Directions for this task
Each line of the data below that contains "OperationRef" must be copied.
——
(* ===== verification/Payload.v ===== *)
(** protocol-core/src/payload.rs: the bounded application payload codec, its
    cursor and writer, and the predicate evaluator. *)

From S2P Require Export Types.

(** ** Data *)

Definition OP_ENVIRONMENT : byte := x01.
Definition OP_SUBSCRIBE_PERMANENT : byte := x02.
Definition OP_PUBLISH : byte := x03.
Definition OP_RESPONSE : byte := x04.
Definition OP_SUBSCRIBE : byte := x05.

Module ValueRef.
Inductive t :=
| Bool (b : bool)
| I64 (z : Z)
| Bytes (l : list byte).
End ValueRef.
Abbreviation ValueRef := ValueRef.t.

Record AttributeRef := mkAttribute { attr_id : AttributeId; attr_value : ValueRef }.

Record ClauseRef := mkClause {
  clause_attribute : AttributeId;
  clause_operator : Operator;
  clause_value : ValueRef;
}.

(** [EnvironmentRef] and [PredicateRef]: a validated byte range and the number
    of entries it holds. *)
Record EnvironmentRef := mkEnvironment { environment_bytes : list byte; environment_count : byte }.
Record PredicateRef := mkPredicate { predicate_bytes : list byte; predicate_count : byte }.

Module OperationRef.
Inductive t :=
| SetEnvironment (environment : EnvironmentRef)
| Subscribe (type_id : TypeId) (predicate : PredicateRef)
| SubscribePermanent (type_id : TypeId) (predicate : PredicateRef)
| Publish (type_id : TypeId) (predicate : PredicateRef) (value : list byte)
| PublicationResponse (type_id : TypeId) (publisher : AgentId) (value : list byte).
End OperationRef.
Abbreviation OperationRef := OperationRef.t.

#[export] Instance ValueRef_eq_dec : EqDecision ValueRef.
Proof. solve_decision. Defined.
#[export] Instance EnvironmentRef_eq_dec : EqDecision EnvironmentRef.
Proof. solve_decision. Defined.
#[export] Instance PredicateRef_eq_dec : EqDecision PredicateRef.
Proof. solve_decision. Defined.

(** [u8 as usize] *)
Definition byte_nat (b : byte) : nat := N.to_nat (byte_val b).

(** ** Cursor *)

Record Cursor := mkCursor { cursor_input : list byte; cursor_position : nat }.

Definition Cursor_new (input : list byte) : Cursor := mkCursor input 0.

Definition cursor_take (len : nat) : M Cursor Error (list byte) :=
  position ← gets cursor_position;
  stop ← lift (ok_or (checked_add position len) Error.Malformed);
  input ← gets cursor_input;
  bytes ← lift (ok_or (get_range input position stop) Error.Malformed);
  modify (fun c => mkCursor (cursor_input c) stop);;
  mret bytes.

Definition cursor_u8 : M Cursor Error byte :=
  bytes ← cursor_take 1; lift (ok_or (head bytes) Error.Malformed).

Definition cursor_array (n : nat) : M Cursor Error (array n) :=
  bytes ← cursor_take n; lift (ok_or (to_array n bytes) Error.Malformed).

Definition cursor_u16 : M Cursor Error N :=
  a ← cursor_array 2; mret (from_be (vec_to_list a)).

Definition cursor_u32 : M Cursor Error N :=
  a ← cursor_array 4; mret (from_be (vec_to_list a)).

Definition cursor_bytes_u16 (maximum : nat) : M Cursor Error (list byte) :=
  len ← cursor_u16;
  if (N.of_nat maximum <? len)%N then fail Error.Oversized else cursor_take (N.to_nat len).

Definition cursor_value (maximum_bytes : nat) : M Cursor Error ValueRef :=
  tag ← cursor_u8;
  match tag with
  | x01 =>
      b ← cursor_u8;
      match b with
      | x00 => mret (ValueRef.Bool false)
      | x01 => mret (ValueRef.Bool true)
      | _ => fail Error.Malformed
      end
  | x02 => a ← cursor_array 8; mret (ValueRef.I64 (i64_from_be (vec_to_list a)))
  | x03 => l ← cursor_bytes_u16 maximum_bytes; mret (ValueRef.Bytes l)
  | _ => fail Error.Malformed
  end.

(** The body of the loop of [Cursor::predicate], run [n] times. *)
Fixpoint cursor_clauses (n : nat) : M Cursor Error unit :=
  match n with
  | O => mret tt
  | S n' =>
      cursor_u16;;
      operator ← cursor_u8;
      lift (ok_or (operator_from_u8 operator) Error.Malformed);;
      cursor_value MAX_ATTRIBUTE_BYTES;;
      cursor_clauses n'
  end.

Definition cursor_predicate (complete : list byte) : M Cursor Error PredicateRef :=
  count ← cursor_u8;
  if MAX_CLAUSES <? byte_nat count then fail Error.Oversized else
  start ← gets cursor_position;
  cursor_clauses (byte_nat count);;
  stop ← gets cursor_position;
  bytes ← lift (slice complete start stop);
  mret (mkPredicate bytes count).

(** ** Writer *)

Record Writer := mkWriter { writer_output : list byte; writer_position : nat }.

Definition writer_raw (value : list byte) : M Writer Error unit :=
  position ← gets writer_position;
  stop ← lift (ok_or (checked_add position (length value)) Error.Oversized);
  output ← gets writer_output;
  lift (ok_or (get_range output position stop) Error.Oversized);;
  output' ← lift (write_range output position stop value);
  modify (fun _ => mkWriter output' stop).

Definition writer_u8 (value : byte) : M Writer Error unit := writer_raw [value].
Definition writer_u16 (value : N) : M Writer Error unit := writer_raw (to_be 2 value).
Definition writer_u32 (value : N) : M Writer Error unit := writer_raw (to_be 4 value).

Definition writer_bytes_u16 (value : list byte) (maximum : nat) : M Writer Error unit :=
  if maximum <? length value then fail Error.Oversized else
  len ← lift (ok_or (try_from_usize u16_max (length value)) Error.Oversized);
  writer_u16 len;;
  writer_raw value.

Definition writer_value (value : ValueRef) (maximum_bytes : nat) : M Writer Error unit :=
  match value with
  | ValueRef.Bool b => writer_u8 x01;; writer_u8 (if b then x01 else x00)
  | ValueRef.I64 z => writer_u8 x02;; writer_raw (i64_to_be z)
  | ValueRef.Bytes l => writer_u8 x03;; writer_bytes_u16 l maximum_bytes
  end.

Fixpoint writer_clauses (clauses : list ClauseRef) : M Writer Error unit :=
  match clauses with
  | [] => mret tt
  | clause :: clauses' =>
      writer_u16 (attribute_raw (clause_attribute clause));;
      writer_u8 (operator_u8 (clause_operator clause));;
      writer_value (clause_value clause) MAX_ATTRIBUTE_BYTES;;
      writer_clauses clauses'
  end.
——
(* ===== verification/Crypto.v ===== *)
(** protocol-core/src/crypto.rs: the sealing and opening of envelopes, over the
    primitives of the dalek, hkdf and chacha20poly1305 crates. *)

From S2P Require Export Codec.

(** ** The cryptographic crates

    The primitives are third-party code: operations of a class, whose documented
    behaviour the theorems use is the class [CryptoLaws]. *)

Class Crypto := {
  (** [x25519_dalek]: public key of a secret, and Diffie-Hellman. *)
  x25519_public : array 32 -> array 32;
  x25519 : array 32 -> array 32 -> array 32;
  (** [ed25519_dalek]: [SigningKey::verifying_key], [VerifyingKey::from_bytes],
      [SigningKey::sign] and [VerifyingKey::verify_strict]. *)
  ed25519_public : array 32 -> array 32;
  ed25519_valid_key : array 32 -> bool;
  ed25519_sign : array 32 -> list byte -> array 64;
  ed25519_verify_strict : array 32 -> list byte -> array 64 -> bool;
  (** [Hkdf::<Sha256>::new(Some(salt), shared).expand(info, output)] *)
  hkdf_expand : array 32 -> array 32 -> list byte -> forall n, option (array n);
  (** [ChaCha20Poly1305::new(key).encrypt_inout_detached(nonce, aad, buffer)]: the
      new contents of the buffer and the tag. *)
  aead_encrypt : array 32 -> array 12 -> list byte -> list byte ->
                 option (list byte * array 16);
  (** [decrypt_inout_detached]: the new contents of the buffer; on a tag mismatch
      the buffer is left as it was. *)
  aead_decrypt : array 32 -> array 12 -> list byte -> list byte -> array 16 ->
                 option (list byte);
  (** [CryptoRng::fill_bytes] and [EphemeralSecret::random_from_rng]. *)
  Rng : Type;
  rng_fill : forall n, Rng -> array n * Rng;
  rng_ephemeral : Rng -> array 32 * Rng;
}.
——
Task response
Module OperationRef.
End OperationRef.
Abbreviation OperationRef := OperationRef.t.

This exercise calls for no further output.